Usually, there are limits to how much money you can receive in financial aid. Most federal student financial aid and even private student loans have aggregate limits. These total, combined limits cannot be passed.
For example, the Federal Stafford Loan comes with the following aggregate limits:
- $31,000 (Dependent, Undergraduate Borrowing Limits)
- $57,500 (Independent, Undergraduate Borrowing Limits)
- $138,500 (Including Graduate/Law & Undergraduate Borrowing Limits)
However, the Federal PLUS Loan for graduate students and parents of undergrad students comes with no aggregate limits.
Click here for more details.
Maximum meal plans are NOT needed
Each semester you will have the option to change your meal plan. Now, of course, you won’t know this if you’re a newbie but over time you will see that universities are just like any other business and that every dollar counts.
For example. Millersville starts students out with 19 meals a week with $150 in flex cash (flexible spending). That’s three meals a day for six days with one meal on Sunday.
Now I don’t know about you, but who actually eats all three meals in one day? Of course, it sounds like a good idea when its 2 am, but 20 lbs later you’ll wish that you would have lowered your meal plan after the first year.
Trips to Health Services/Planned Parenthood will be common
Who doesn’t love a great PPH visit? From the common cold to slight signs of alcohol poisoning, frequent trips to the doctor’s office will be one to remember while away at college.
There’s nothing wrong with getting tested or stocking up on free condoms while you wait. Rather be safe than sorry!
Office hours are bonding experiences
Professor office hours were designed to allow students to get the answers to failed quizzes and an opportunity to retake each quiz upon the professors discretion. Here is where you will learn about all the quirky habits that the teacher may have. Making an impression matters, even if it is just to stop by to say hello.
Student subscriptions for thousands of products
Being a college student comes with its perks. Everyone knows that 9 times out of 10 we are broke. tired and hungry so why not give us free stuff?

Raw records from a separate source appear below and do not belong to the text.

(** * python-arango: the AQL API wrapper (arango/aql.py)

    A shallow embedding of the request construction and response
    normalisation layer of [arango.aql]: the classes [AQL] and
    [AQLQueryCache].  Every method builds a [Request] and a response
    handler; the executor sends the request and applies the handler to the
    [Response].  Request builders are total functions, response handlers
    return an [outcome]: a value, or the Python exception that is raised. *)

From Stdlib Require Import String Ascii List ZArith Bool Lia.
From Stdlib Require Import DecimalString SpecFloat.
Import ListNotations.
Open Scope string_scope.
Open Scope Z_scope.

(** ** Python values

    Request payloads and response bodies are JSON-shaped Python objects.  A
    [dict] keeps its insertion order (which [json.dumps] follows), so it is
    an association list; every dict built or received has pairwise distinct
    keys.  Text is a [string] whose characters stand for the code points
    0..255.  A float is carried as its IEEE 754 datum. *)

Unset Elimination Schemes.

Inductive pyval : Type :=
| PNone
| PBool (b : bool)
| PInt (n : Z)
| PFloat (f : spec_float)
| PStr (s : string)
| PList (l : list pyval)
| PDict (d : list (string * pyval)).

Set Elimination Schemes.

Definition dict := list (string * pyval).

(** [x is None] and [x is not None]. *)
Definition is_none (v : pyval) : bool :=
  match v with PNone => true | _ => false end.

Definition is_not_none (v : pyval) : bool := negb (is_none v).

(** Truth value of an object, as tested by [if x:] and [x or y]. *)
Definition truthy (v : pyval) : bool :=
  match v with
  | PNone => false
  | PBool b => b
  | PInt n => negb (n =? 0)
  | PFloat (S754_zero _) => false
  | PFloat _ => true
  | PStr s => negb (s =? "")%string
  | PList l => match l with [] => false | _ => true end
  | PDict d => match d with [] => false | _ => true end
  end.

(** ** Dictionaries *)

Module Dict.

Definition keys (d : dict) : list string := map fst d.

(** [d.get(k)]: the value stored under [k], if any. *)
Fixpoint get (d : dict) (k : string) : option pyval :=
  match d with
  | [] => None
  | (k', v) :: r => if (k =? k')%string then Some v else get r k
  end.

(** [k in d]. *)
Definition has (d : dict) (k : string) : bool :=
  match get d k with Some _ => true | None => false end.

(** [d[k] = v]: an existing key keeps its position, a new key goes last. *)
Fixpoint set (d : dict) (k : string) (v : pyval) : dict :=
  match d with
  | [] => [(k, v)]
  | (k', v') :: r =>
      if (k =? k')%string then (k', v) :: r else (k', v') :: set r k v
  end.
(** [err.Error()] *)
Definition Error (e : error) : string :=
  match e with
  | io_EOF => "EOF"
  | iterator_Done => "no more items in iterator"
  | APIError _ _ _ text => text
  | errorString text => text
  | wrapError text _ => text
  end.

(** [fmt.Errorf(prefix + "%w", err)] *)
Definition Errorf_w (prefix : string) (err : error) : error :=
  wrapError (prefix +:+ Error err) err.

(** [fmt.Errorf(prefix + "%v", err)]: the text only, nothing wrapped. *)
Definition Errorf_v (prefix : string) (err : error) : error :=
  errorString (prefix +:+ Error err).

Definition is_io_EOF (e : error) : bool :=
  match e with io_EOF => true | _ => false end.

Definition is_iterator_Done (e : error) : bool :=
  match e with iterator_Done => true | _ => false end.

(** [strings.Contains(s, substr)]: [substr] occurs at some offset of [s]. *)
Fixpoint strings_Contains (s substr : string) : bool :=
  String.prefix substr s ||
  match s with
  | EmptyString => false
  | String _ rest => strings_Contains rest substr
  end.

(** [time.Duration], in nanoseconds. *)
Definition Duration : Type := Z.

(** [os.Getenv]: the empty string for a variable that is not set. *)
Definition os_Getenv (env : gmap string string) (key : string) : string :=
  default "" (env !! key).

(** Indexing a Go [map[string]string]: the zero value for a missing key. *)
Definition map_index (m : gmap string string) (key : string) : string :=
  default "" (m !! key).

(** What a streaming reply delivers: the decoded frames in order, then
    the error every further read returns ([io.EOF] or [iterator.Done] on a
    clean end, anything else on a broken connection or a malformed frame). *)
Record Stream (F : Type) : Type := mkStream {
  frames : list F;
  closing : error
}.
Arguments mkStream {F} _ _.
Arguments frames {F} _.
Arguments closing {F} _.

(** How a receive loop is left. *)
Inductive LoopExit : Type :=
| Break (fullResponse : string)
| Abort (fullResponse : string) (err : error)
| LoopPanic.

(** What a call of [SendMessage] does: it returns its three results and
    leaves the receiver in some state, or it panics. *)
Inductive Outcome (C : Type) : Type :=
| Return (receiver : C) (response : string) (elapsed : Duration)
         (err : option error)
| Panic.
Arguments Return {C} _ _ _ _.
Arguments Panic {C}.

(** What a call of [Initialize] does: the outside resources it touched, in
    order, the receiver it leaves and the error it returns. *)
Inductive Effect : Type :=
| NewHTTPClient (timeoutSeconds : Z)
| HTTPGet (url : string)
| NewOpenAIClient (baseURL apiKey : string)
| NewGenaiClient (apiKey : string).

Record Init (C : Type) : Type := mkInit {
  trace : list Effect;
  self : C;
  failure : option error
}.
Arguments mkInit {C} _ _ _.
Arguments trace {C} _.
Arguments self {C} _.
Arguments failure {C} _.

(** The world outside the process, as [Initialize] sees it. *)
Record World : Type := mkWorld {
  env : gmap string string;
  (* the reply to [http.Client.Get url]: a transport error, or the status
     code and the body *)
  httpGet : string -> error + (Z * string);
  (* the error of [genai.NewClient] for an API key, if any *)
  genaiNewClient : string -> option error;
  (* package [unicode], and the runes [for _, c := range s] yields *)
  unicode_IsLetter : Z -> bool;
  unicode_IsDigit : Z -> bool;
  runes : string -> list Z
}.

(** Modelled from the spec: the role constants of package [consts], which
    is not among the sources; the spec's ConversationMessage has
    [role: enum{system,user,assistant}]. *)
Definition SystemRole : string := "system".
Definition UserRole : string := "user".
Definition AssistantRole : string := "assistant".

Definition systemPrompt : string := "Provide helpful and concise responses".

(** ** internal/providers/ollama.go *)

Module Ollama.

Definition ollamaModels : gmap string string :=
  list_to_map [
    ("mistral", "mistral:latest");
    ("llama", "llama3:latest");
    ("deepseek", "deepseek-coder:latest");
    ("gemma", "gemma:latest")
  ].

Record OllamaMessage : Type := mkMessage {
  Role : string;
  Content : string
}.

(** One decoded chunk of the stream ([CreatedAt] is never read). *)
Record OllamaResponse : Type := mkResponse {
  Model : string;
  Message : OllamaMessage;
  Done : bool
}.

Below is a list of student discounts and subscriptions that were made for college budgets alike:
- Regal Cinemas: Depending on your local theater, you can score a student discount. Check your theater to see if they offer the discount.
- Norton: Norton gives student discounts on security and its AntiVirus software to help protect your computer. Check out the discounts online.
- Apple: Students and educators save 5% off most purchases; save up to $200 on a new Mac or a new iPad with Apple’s Education pricing. Learn more about Apple’s student discounts.
- J.Crew: The store offers 15% off when you’re shopping in-store. Learn more about the discount on their website.
- Levi’s: Need some new jeans? Luckily Levi’s offers 15% off for students. Register to receive that same 15% off for online purchases.
- Amtrak: If you have the Student Advantage Discount card, you can save 10% off on tickets plus bonus points for travel. Visit Amtrak’s website for more information.
- Greyhound: The Student Advantage Discount Card will save you 20% on Greyhound unrestricted walk-up fares or online tickets to thousands of destinations. You’ll also save 40% on package shipments sent through Greyhound Package Xpress.